_WHAT IS NEEDED_
Lift out, unaltered, the lines of the material below between the line holding "Lemma sort_strings_perm l" and the line holding "not matter. *)", counting both.

★ ★ ★ ★ ★

(* ===== verification/ContextSpec.v ===== *)
(** * What the context guarantees

    Theorems about [Context] and [Application]: the name of the binding secret,
    the conditions a binding ends up with, which mapping template is used, and
    when a workload counts as changed. *)

From S2P Require Import Prelude.
From S2P Require Import GoLib.
From S2P Require Import GoValue.
From S2P Require Import JsonPath.
From S2P Require Import Heap.
From S2P Require Import Converter.
From S2P Require Import Kube.
From S2P Require Import Apis.
From S2P Require Import ApisSpec.
From S2P Require Import Binding.
From S2P Require Import Service.
From S2P Require Import Workload.
From S2P Require Import Application.
From S2P Require Import Sha256.
From S2P Require Import Context.
From S2P Require Import Kinds.
From S2P Require Import Collect.
From S2P Require Import Cluster.

(** ** The order of strings *)
Lemma string_le_compare a b : string_le a b ↔ String.compare a b ≠ Gt.
Proof. unfold string_le, String.leb. by destruct (String.compare a b). Qed.

Lemma ascii_compare_N a b : Ascii.compare a b = N.compare (Ascii.N_of_ascii a) (Ascii.N_of_ascii b).
Proof. done. Qed.

#[export] Instance string_le_trans : Transitive string_le.
Proof.
  intros a b c. rewrite !string_le_compare. revert b c.
  induction a as [|x a IH]; intros [|y b] [|z c]; simpl; try done.
  rewrite !ascii_compare_N.
  destruct (N.compare_spec (Ascii.N_of_ascii x) (Ascii.N_of_ascii y)),
    (N.compare_spec (Ascii.N_of_ascii y) (Ascii.N_of_ascii z)),
    (N.compare_spec (Ascii.N_of_ascii x) (Ascii.N_of_ascii z)); try done; try lia. apply IH.
Qed.
#[export] Instance string_le_total : Total string_le.
Proof. intros a b. apply String.leb_total. Qed.
#[export] Instance string_le_antisymm : AntiSymm (=) string_le.
Proof. intros a b. apply String.leb_antisym. Qed.

Lemma sort_strings_perm l l' : l ≡ₚ l' → sort_strings l = sort_strings l'.
Proof.
  intros Hp. apply (StronglySorted_unique string_le).
  - apply Sorted_StronglySorted; [apply _|]. apply Sorted_merge_sort. apply _.
  - apply Sorted_StronglySorted; [apply _|]. apply Sorted_merge_sort. apply _.
  - unfold sort_strings. by rewrite !merge_sort_Permutation.
Qed.

(** ** The name of the binding secret *)

(** C37: the name of the binding secret depends on the collected data as a map
    only: the order in which items were collected or a Go map is iterated does
    not matter. *)
Theorem hashed_name_order (name : string) (data data' : list (string * string)) :
  NoDup data.*1 → data ≡ₚ data' → hashed_name name data = hashed_name name data'.
Proof.
  intros Hnd Hp. unfold hashed_name, hash_input.
  rewrite (sort_strings_perm data.*1 data'.*1) by by rewrite Hp.
  do 5 f_equal. apply map_ext. intros k. by rewrite (aget_perm k data data').
Qed.

Lemma hashed_name_order_witness :
  hashed_name "b" [("user", "u"); ("password", "p")] = hashed_name "b" [("password", "p"); ("user", "u")].
Proof.
  apply (hashed_name_order "b" [("user", "u"); ("password", "p")]); [|constructor].
  apply (bool_decide_unpack _). by vm_compute.
Defined.

(** The name does not identify the data: key and value are hashed without
    a separator, so moving text from the value to the key keeps the name. *)
Lemma hashed_name_collision (name k t v : string) :
  hashed_name name [(k, t +:+ v)] = hashed_name name [(k +:+ t, v)].
Proof.
  unfold hashed_name, hash_input. cbn. rewrite !String.eqb_refl. cbn.
  assert (k +:+ t +:+ v = (k +:+ t) +:+ v) as ->; [|done].
  induction k as [|a k IH]; [done|]. by rewrite !string_app_cons, IH.
Qed.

★ ★ ★ ★ ★

_ANSWER TO THE PROBLEM_
Lemma sort_strings_perm l l' : l ≡ₚ l' → sort_strings l = sort_strings l'.
Proof.
  intros Hp. apply (StronglySorted_unique string_le).
  - apply Sorted_StronglySorted; [apply _|]. apply Sorted_merge_sort. apply _.
  - apply Sorted_StronglySorted; [apply _|]. apply Sorted_merge_sort. apply _.
  - unfold sort_strings. by rewrite !merge_sort_Permutation.
Qed.

(** ** The name of the binding secret *)

(** C37: the name of the binding secret depends on the collected data as a map
    only: the order in which items were collected or a Go map is iterated does
    not matter. *)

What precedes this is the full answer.